The median volume of right hemisphere strokes was approximately equal to the median volume of left hemisphere strokes in the next highest 5-point category (Table 1⇑). For example, the median volume of infarction for a 24-hour NIHSS score of 16 to 20 in patients with a right hemisphere stroke was 133 mL (interquartile range 81 to 209 mL) as compared with a median volume of infarction of 102 mL (interquartile range 28 to 158 mL) for patients with a left hemisphere stroke with a 24-hour NIHSS score of 21 to 25.
At the baseline NIHSS examinations, 36% of left hemisphere strokes had an NIHSS score >20 compared with 13% of right hemisphere strokes (P≤0.001). At 24 hours, 28% of left hemisphere strokes had an NIHSS score >20 compared with only 13% of right hemisphere strokes (P<0.01).
The Spearman correlation coefficient (r) of the NIHSS scores with 3-month lesion volume by stroke hemisphere is shown in Table 2⇓. The correlation between the NIHSS score at 24 hours and CT lesion volume was very good regardless of location (right hemisphere r=0.72, P≤0.0001; left hemisphere r=0.71, P≤0.0001; and all strokes including brain stem r=0.68).
The mean score of each NIHSS item for patients with left and right hemisphere strokes is shown in Table 3⇓. The only items that did not show hemispheric preference were level of consciousness (item 1a), visual fields (item 3), and limb ataxia (item 7). Level of consciousness questions (item 1b) and commands (item 1c), right arm motor (item 5b), right leg motor (item 6b), and dysarthria (item 9) were significantly greater in patients with left hemisphere stroke than patients with right hemisphere stroke. Best gaze (item 2), facial palsy (item 4), left arm motor (item 5a), left leg motor (item 6a), and sensory change (item 8) were found to be statistically significantly greater in right hemisphere strokes compared with left hemisphere strokes. Because of the large number of items compared, the probability value should be considered descriptive.

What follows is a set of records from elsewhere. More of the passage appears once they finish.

Lemma frame_note n : is_emitted n = false -> respects Rel (note n : Op ()).
Proof. intros. by apply (respects_quiet obs Rel), quiet_note. Qed.
Lemma frame_notes l : Forall (fun x => is_emitted x = false) l -> respects Rel (notes l : Op ()).
Proof. intros. by apply (respects_quiet obs Rel), quiet_notes. Qed.
Lemma frame_modify s g : (forall c, obs (g c) = obs c) -> respects Rel (modify_scope s g : Op ()).
Proof. intros. by apply (respects_quiet obs Rel), quiet_modify. Qed.
Lemma frame_transition m tr : respects Rel (transition_locked m tr : Op bool).
Proof. apply (respects_quiet obs Rel), quiet_transition. Qed.
Lemma frame_update_member m g : respects Rel (update_member m g : Op ()).
Proof. apply (respects_quiet obs Rel), quiet_update_member. Qed.
Lemma frame_terminalize m e st : respects Rel (terminalize_locked m e st : Op Exit).
Proof. apply (respects_quiet obs Rel), quiet_terminalize. Qed.
Lemma frame_mark m : respects Rel (mark_disposal m : Op ()).
Proof. apply (respects_quiet obs Rel), quiet_mark. Qed.
Lemma frame_install m p g : respects Rel (install_observation_gate_locked m p g : Op ()).
Proof. apply (respects_quiet obs Rel), quiet_install. Qed.
Lemma frame_ancestors s : respects Rel (ancestors_locked s : Op _).
Proof. apply (respects_quiet obs Rel), quiet_ancestors. Qed.
#[local] Hint Resolve frame_transition frame_update_member frame_terminalize frame_mark frame_install
  frame_ancestors : scope_rel.

Lemma frame_publish_through s l :
  respects Rel (publish_snapshot_chain_through_locked s l : Op ()).
Proof. apply frame_notes. induction (s :: l); simpl; by constructor. Qed.
#[local] Hint Resolve frame_publish_through : scope_rel.

Lemma frame_publish_chain s : respects Rel (publish_snapshot_chain_locked s : Op ()).
Proof. unfold publish_snapshot_chain_locked. walk. Qed.

Lemma frame_publish_event s e : respects Rel (publish_event s e : Op ()).
Proof.
  unfold publish_event. walk.
  - apply frame_modify. intros. apply ig_lifecycle.
  - apply frame_notes. case_match; by repeat constructor.
Qed.
#[local] Hint Resolve frame_publish_chain frame_publish_event : scope_rel.

Lemma frame_publish_ancestors e i l : respects Rel (publish_ancestors e i l : Op _).
Proof. revert e i; induction l as [|a l IH]; intros e i; simpl; walk. Qed.

Lemma frame_close s : respects Rel (close_observation_locked s : Op ()).
Proof.
  unfold close_observation_locked. walk.
  - by apply frame_note.
  - apply frame_modify. intros. apply ig_lifecycle.
  - apply frame_notes. case_match; by repeat constructor.
Qed.

Lemma frame_set_intensity s i : respects Rel (set_intensity s i : Op ()).
Proof.
  unfold set_intensity. walk_step; [apply frame_modify; intros; apply ig_intensity|walk].
Qed.

Lemma frame_marks l : respects Rel (mark_disposals l : Op ()).
Proof. induction l; simpl; walk. Qed.

Lemma frame_all_share g l : respects Rel (all_share g l : Op bool).
Proof. induction l; simpl; walk. Qed.

Lemma frame_evict s m : respects Rel (evict_child_identity s m : Op ()).
Proof. unfold evict_child_identity. walk. apply frame_modify. intros. apply ig_identity. Qed.

Lemma frame_sever r : respects Rel (sever_parent r : Op ()).
Proof.
  unfold sever_parent. walk_step; [apply frame_modify; intros; apply ig_parent|walk].
Qed.
#[local] Hint Resolve frame_sever : scope_rel.

Lemma frame_severs l : respects Rel (sever_parents l : Op ()).
Proof. induction l; simpl; walk. Qed.

Lemma frame_adopt_descendants fuel s p g : respects Rel (adopt_descendants fuel s p g : Op ()).
Proof.
  revert s; induction fuel as [|fuel IH]; intros s; simpl; [walk|]. walk_step; [walk_step|].
  induction (ScopeCell.current_children a) as [|r l IHl]; walk.
Qed.
#[local] Hint Resolve frame_adopt_descendants : scope_rel.

Lemma frame_admit_attempt m n g : respects Rel (admit_attempt m n g : Op bool).
Proof.
  unfold admit_attempt. walk; apply frame_notes; case_match; by repeat constructor.
Qed.
#[local] Hint Resolve frame_admit_attempt : scope_rel.

Lemma frame_admit_gate n s g : respects Rel (admit_observation_gate n s g : Op bool).
Proof. unfold admit_observation_gate. walk; by apply frame_note. Qed.

Lemma frame_adopt_gate n s g : respects Rel (adopt_observation_gate n s g : Op ()).
Proof. unfold adopt_observation_gate. walk; by apply frame_note. Qed.
#[local] Hint Resolve frame_adopt_gate : scope_rel.

Lemma frame_adopt_child s m c : respects Rel (adopt_child_observation_gate s m c : Op ()).
Proof. unfold adopt_child_observation_gate. walk. Qed.

Lemma frame_removals l : respects Rel (removals l : Op _).
Proof. induction l; simpl; walk. Qed.

Lemma frame_removing s m : respects Rel (set_child_removing_locked s m : Op ()).
Proof. unfold set_child_removing_locked. walk. Qed.

Lemma frame_route s r : respects Rel (set_dynamic_route_locked s r : Op ()).
Proof.
  unfold set_dynamic_route_locked. walk; [apply frame_modify; intros; apply ig_route| |]; by apply frame_note.
Qed.

Lemma frame_membership m : respects Rel (membership_of m : Op _).
Proof. unfold membership_of. walk. Qed.
Lemma frame_stage m : respects Rel (member_stage m : Op _).
Proof. unfold member_stage. walk. Qed.
End ignoring.

(** ** Operations *)

Section operations.
Context {M T F B R : Type} `{!MailboxControl M T F} `{!Broadcast LifecycleEvent.t B R}.
Local Abbreviation Forest := (Forest M B).
Local Abbreviation Note := (Note T F).
Local Abbreviation Op := (@Op M T F B).

(** What an emission does: one sequence number is minted and one edge noted;
    the rest of it only touches lifecycle hubs. *)
Definition with_seq (s : nat) (cnt : AtomicMonotonicCounter.t) (f : Forest) : Forest :=
  mkForest (alter (ScopeCell.set_seq cnt) s (scopes f)) (members f) (gates f) (controls f).

Lemma emit_inv s k f a n f' :
  (emit_locked s k : Op ()) f = Ret (a, n, f') ->
  exists c seq cnt n1 n2, scopes f !! s = Some c /\
    AtomicMonotonicCounter.mint (ScopeCell.lifecycle_seq c) = Ret (seq, cnt) /\
    n = n1 ++ [Emitted s seq k] ++ n2 /\ Forall (fun x => is_emitted x = false) n1 /\
    forall X (obs : ScopeCell.t B -> X), Ignores obs -> quiet obs (with_seq s cnt f) n2 f'.
Proof.
  intros H. unfold emit_locked in H. apply bind_inv in H as (l & n1 & f1 & n' & H1 & H & ->).
  pose proof (quiet_ancestors (fun _ => tt) _ _ _ _ _ H1) as (_ & _ & Hn1).
  cbv [ancestors_locked] in H1. simplify_eq.
  apply bind_inv in H as (seq & n1 & f2 & n2 & H2 & H & ->).
  unfold mint_seq in H2. apply bind_inv in H2 as (c & m1 & g1 & m2 & Hc & H2 & ->).
  apply get_scope_inv in Hc as (Hc & -> & ->).
  apply bind_inv in H2 as ([q cnt] & m1 & g2 & m3 & Hm & H2 & ->).
  apply bind_Ret_inv in Hm as ([q' cnt'] & Hm & Hq). injection Hq as -> -> <- <-.
  cbv [modify_scope mret op_ret mbind op_bind outcome_bind] in H2. injection H2 as <- <- <-.
  apply bind_inv in H as (u & m1 & g3 & m2 & Hn & H & ->). cbv [note] in Hn. simplify_eq.
  exists c, q, cnt, (RetainScope <$> ancestors (size (scopes f1)) f1 s), m2.
  split; [done|]. split; [done|]. split; [done|]. split; [done|].
  intros X obs Hi. simpl in H. change (mkForest _ _ _ _) with (with_seq s cnt f1) in H.
  revert H. generalize (with_seq s cnt f1) as g. intros g H.
  refine ((_ : respects (quiet obs) _) _ _ _ _ H). clear -Hi MailboxControl0.
  walk; solve [by apply quiet_note | apply (frame_publish_through obs (quiet obs))
    | apply (frame_publish_event obs (quiet obs)) | apply (frame_publish_ancestors obs (quiet obs))].
Qed.

(** The withdrawn residents' edges are all [Removed]. *)
Definition is_removed (k : LifecycleEventKind.t) : bool :=
  match k with LifecycleEventKind.Removed _ _ _ => true | _ => false end.

Lemma removals_removed l f ks n f' :
  (removals l : Op _) f = Ret (ks, n, f') -> Forall (fun k => is_removed k = true) ks.
Proof.
  revert f ks n f'. induction l as [|r l IH]; intros f ks n f' H; simpl in H.
  { cbv in H. simplify_eq. constructor. }
  destruct (ResidentChild.announced r); [|by eapply IH].
  apply bind_inv in H as (m & n1 & f1 & n2 & _ & H & ->).
  apply bind_inv in H as (ks' & n3 & f3 & n4 & H1 & H & ->). cbv [mret op_ret] in H. simplify_eq.
  constructor; [done|by eapply IH].
Qed.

Our study demonstrates that for a given NIHSS score, the total lesion volume for patients with right (usually nondominant for language) hemisphere strokes is statistically larger than the lesion volume for patients with left (usually dominant for language) hemisphere strokes. This difference reflects the weighting of the NIHSS with regard to language function, which is localized to the dominant and usually the left hemisphere as compared with hemineglect, which is more prominently related with nondominant hemisphere strokes. Measurement of language accounts for 7 of 42 possible points in the NIHSS as compared with only 2 points associated with neglect.
Our findings may have implications for clinical trials as well as clinical practice. The baseline NIHSS score has been associated with the volume of infarct at 3 months, the clinical severity of stroke at 3 months, the risk of intracerebral hemorrhage in the setting of thrombolytic therapy,13 14 and the likelihood of arterial clot on conventional cerebral angiogram (written communication from Thomas J. Tomsick, University of Cincinnati, 1999). The NIHSS is frequently used as an exclusion criteria for acute stroke trials,4 5 6 both for patients with very mild strokes and low NIHSS scores and patients with very severe strokes and high NIHSS scores.6 Persons with nondominant or right hemisphere strokes with a mild deficit as measured by the NIHSS may be less likely to be enrolled in clinical trials or be treated with TPA in clinical practice than patients with mild dominant left hemisphere strokes. In the placebo group of the NINDS t-PA Stroke Trial, 151 patients had a left hemisphere stroke and 139 patients had a right hemisphere stroke. Similarly, among TPA-treated patients in the NINDS t-PA Stroke Trial, 160 patients had a left hemisphere stroke and 135 patients had a right hemisphere stroke.
When the NIHSS was initially developed and reported, it was found to have a high interrater reliability (κ=0.69) and correlated with both lesion volume and outcome.1 Brott et al1 reported that the Spearman correlation of the NIHSS score at 1 week to lesion volume at 1 week was 0.74 (1.0 representing perfect correlation and zero representing no correlation) and that this was true for both left hemisphere (0.72) and right hemisphere (0.74) strokes. It was also found that the correlation between baseline NIHSS score and 7- to 10-day CT lesion volume had a strong correlation (r=0.74, P≤0.0001) that occurred regardless of which cerebral hemisphere was involved (r=0.72 for left hemisphere, r=0.74 for right hemisphere).2 Our results are consistent with the original analysis of Brott et al.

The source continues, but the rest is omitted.